Work instruction:
Say how many lines below hold the word "vget"; give the number by itself.

Data to use:

(** * ResComp: echo state networks (ESN, AHESN, IPESN)

    A shallow embedding of [ResCom.py] and a verification of its
    documented behaviour.

    Numbers.  NumPy's float64 scalars are idealised as the real numbers
    [R] of the Standard Library: rounding, infinities and NaN are outside
    the model.  Arrays are lists; a matrix is the list of its rows.

    External libraries.  The ODE integrator, the spline fitter, the sparse
    eigensolver, the dense inverse and the seeded random source are not
    part of the repository.  They are gathered in the record [Env]; every
    operation of the model takes the environment as its first argument,
    and a theorem that needs a contract of one of them states it as a
    hypothesis. *)

From Stdlib Require Import Reals List Arith Bool ZArith Lia Lra Psatz.
Import ListNotations.

Open Scope R_scope.

(* ================================================================== *)
(** * Exceptions *)

Module Exn.

Inductive exn : Type :=
| ValueError            (* shape mismatch, negative dimension *)
| IndexError            (* index outside an array *)
| TypeError             (* an attribute that is still None is used *)
| LinAlgError           (* numpy.linalg.inv on a singular matrix *)
| ArpackNoConvergence.  (* scipy.sparse.linalg.eigs gave up *)

Definition result (A : Type) : Type := (exn + A)%type.

Definition ret {A : Type} (a : A) : result A := inr a.
Definition raise {A : Type} (e : exn) : result A := inl e.

Definition bind {A B : Type} (c : result A) (k : A -> result B) : result B :=
  match c with
  | inl e => inl e
  | inr a => k a
  end.

End Exn.
Export Exn.

Notation "x <- c ;; k" := (bind c (fun x => k))
  (at level 61, c at next level, right associativity).

(* ================================================================== *)
(** * Arrays *)

Module Np.

Definition vec : Type := list R.
Definition mat : Type := list vec.

(** [np.zeros(n)] and [np.zeros((n, m))]. *)
Definition zeros (n : nat) : vec := repeat 0 n.
Definition zeros2 (n m : nat) : mat := repeat (zeros m) n.

(** [A.shape[1]] of a matrix with at least one row. *)
Definition ncols (A : mat) : nat :=
  match A with
  | [] => 0%nat
  | r :: _ => length r
  end.

(** [v[i]], [A[i]] and [A[:, j]]. *)
Definition vget (v : vec) (i : nat) : R := nth i v 0.
Definition row (A : list vec) (i : nat) : vec := nth i A [].
Definition col (j : nat) (A : mat) : vec := map (fun r => vget r j) A.

(** [v[j] = x] for [j] inside [v]. *)
Fixpoint set_nth (j : nat) (x : R) (v : vec) : vec :=
  match v, j with
  | [], _ => []
  | _ :: v', O => x :: v'
  | y :: v', S j' => y :: set_nth j' x v'
  end.

(** [A[:, j] = v] for [j] a column of [A] and [v] as long as [A] has
    rows (NumPy raises otherwise; every call site below is inside these
    bounds). *)
Fixpoint set_col (j : nat) (v : vec) (A : mat) : mat :=
  match A, v with
  | r :: A', x :: v' => set_nth j x r :: set_col j v' A'
  | _, _ => A
  end.

(** [np.transpose(A)] for [A] with [m] columns. *)
Definition transpose (m : nat) (A : mat) : mat :=
  map (fun j => col j A) (seq 0 m).

(** Elementwise operations. *)
Definition vscale (c : R) (v : vec) : vec := map (Rmult c) v.
Definition scale (c : R) (A : mat) : mat := map (vscale c) A.

Fixpoint vzip (f : R -> R -> R) (x y : vec) : vec :=
  match x, y with
  | a :: x', b :: y' => f a b :: vzip f x' y'
  | _, _ => []
  end.

Fixpoint mzip (f : R -> R -> R) (A B : mat) : mat :=
  match A, B with
  | r :: A', s :: B' => vzip f r s :: mzip f A' B'
  | _, _ => []
  end.

Definition vadd : vec -> vec -> vec := vzip Rplus.
Definition vsub : vec -> vec -> vec := vzip Rminus.
Definition vmul : vec -> vec -> vec := vzip Rmult.
Definition madd : mat -> mat -> mat := mzip Rplus.
Definition msub : mat -> mat -> mat := mzip Rminus.

(** Inner product, [A.dot(v)], [A @ B] for [B] with [m] columns. *)
Fixpoint dot (x y : vec) : R :=
  match x, y with
  | a :: x', b :: y' => a * b + dot x' y'
  | _, _ => 0
  end.

Definition mat_vec (A : mat) (v : vec) : vec := map (fun r => dot r v) A.

Definition matmul (m : nat) (A B : mat) : mat :=
  map (fun r => map (fun j => dot r (col j B)) (seq 0 m)) A.

(** [np.identity(n)] and [np.diag(v)]. *)
Definition unit_vec (n i : nat) (x : R) : vec := set_nth i x (zeros n).
Definition identity (n : nat) : mat := map (fun i => unit_vec n i 1) (seq 0 n).
Definition diag (v : vec) : mat :=
  map (fun i => unit_vec (length v) i (vget v i)) (seq 0 (length v)).

(** [np.asarray([x]).T @ np.asarray([y])]: the outer product. *)
Definition outer (x y : vec) : mat := map (fun a => vscale a y) x.

(** [np.linalg.norm(A, axis=0)]: the Euclidean norm of every column of
    a matrix with [m] columns. *)
Definition norm2 (v : vec) : R := sqrt (dot v v).
Definition col_norms (m : nat) (A : mat) : vec :=
  map (fun j => norm2 (col j A)) (seq 0 m).

(** Row [i] of [A] multiplied by [v[i]]. *)
Fixpoint row_scale (v : vec) (A : mat) : mat :=
  match v, A with
  | c :: v', r :: A' => vscale c r :: row_scale v' A'
  | _, _ => []
  end.

(** [range(a, b)]. *)
Definition range (a b : nat) : list nat := seq a (b - a).

(** Every entry of [w] is zero. *)
Definition all_zero (w : vec) : Prop := Forall (fun y => y = 0) w.

(** Some entry of [w] is zero. *)
Definition has_zero (w : vec) : bool :=
  existsb (fun y => if Req_EM_T y 0 then true else false) w.

(** [A.shape == (n, m)]. *)
Definition shaped (n m : nat) (A : mat) : Prop :=
  length A = n /\ Forall (fun r => length r = m) A.

End Np.
Export Np.

(* ================================================================== *)
(** * Eigenvalues

    [scipy.sparse.linalg.eigs] returns complex eigenvalues; the code
    keeps their modulus.  The spectral radius itself is a mathematical
    notion, defined here from eigenpairs over the complex numbers. *)

Module Spectrum.

Definition C : Type := (R * R)%type.

Definition C0 : C := (0, 0).
Definition RtoC (x : R) : C := (x, 0).
Definition Cadd (z w : C) : C := (fst z + fst w, snd z + snd w).
Definition Cmul (z w : C) : C :=
  (fst z * fst w - snd z * snd w, fst z * snd w + snd z * fst w).
Definition Cscale (c : R) (z : C) : C := (c * fst z, c * snd z).

(** [np.abs] of a complex number. *)
Definition Cmod (z : C) : R := sqrt (fst z * fst z + snd z * snd z).

Definition cvec : Type := list C.

Fixpoint cdot (r : vec) (v : cvec) : C :=
  match r, v with
  | a :: r', z :: v' => Cadd (Cscale a z) (cdot r' v')
  | _, _ => C0
  end.

Definition mat_cvec (A : mat) (v : cvec) : cvec := map (fun r => cdot r v) A.

Definition nonzero (v : cvec) : Prop := exists z, In z v /\ z <> C0.

(** [v] is an eigenvector of the square matrix [A] for [lam]. *)
Definition eigenpair (A : mat) (lam : C) (v : cvec) : Prop :=
  length v = length A /\ nonzero v /\ mat_cvec A v = map (Cmul lam) v.

Definition eigenvalue (A : mat) (lam : C) : Prop :=
  exists v, eigenpair A lam v.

Response below:
3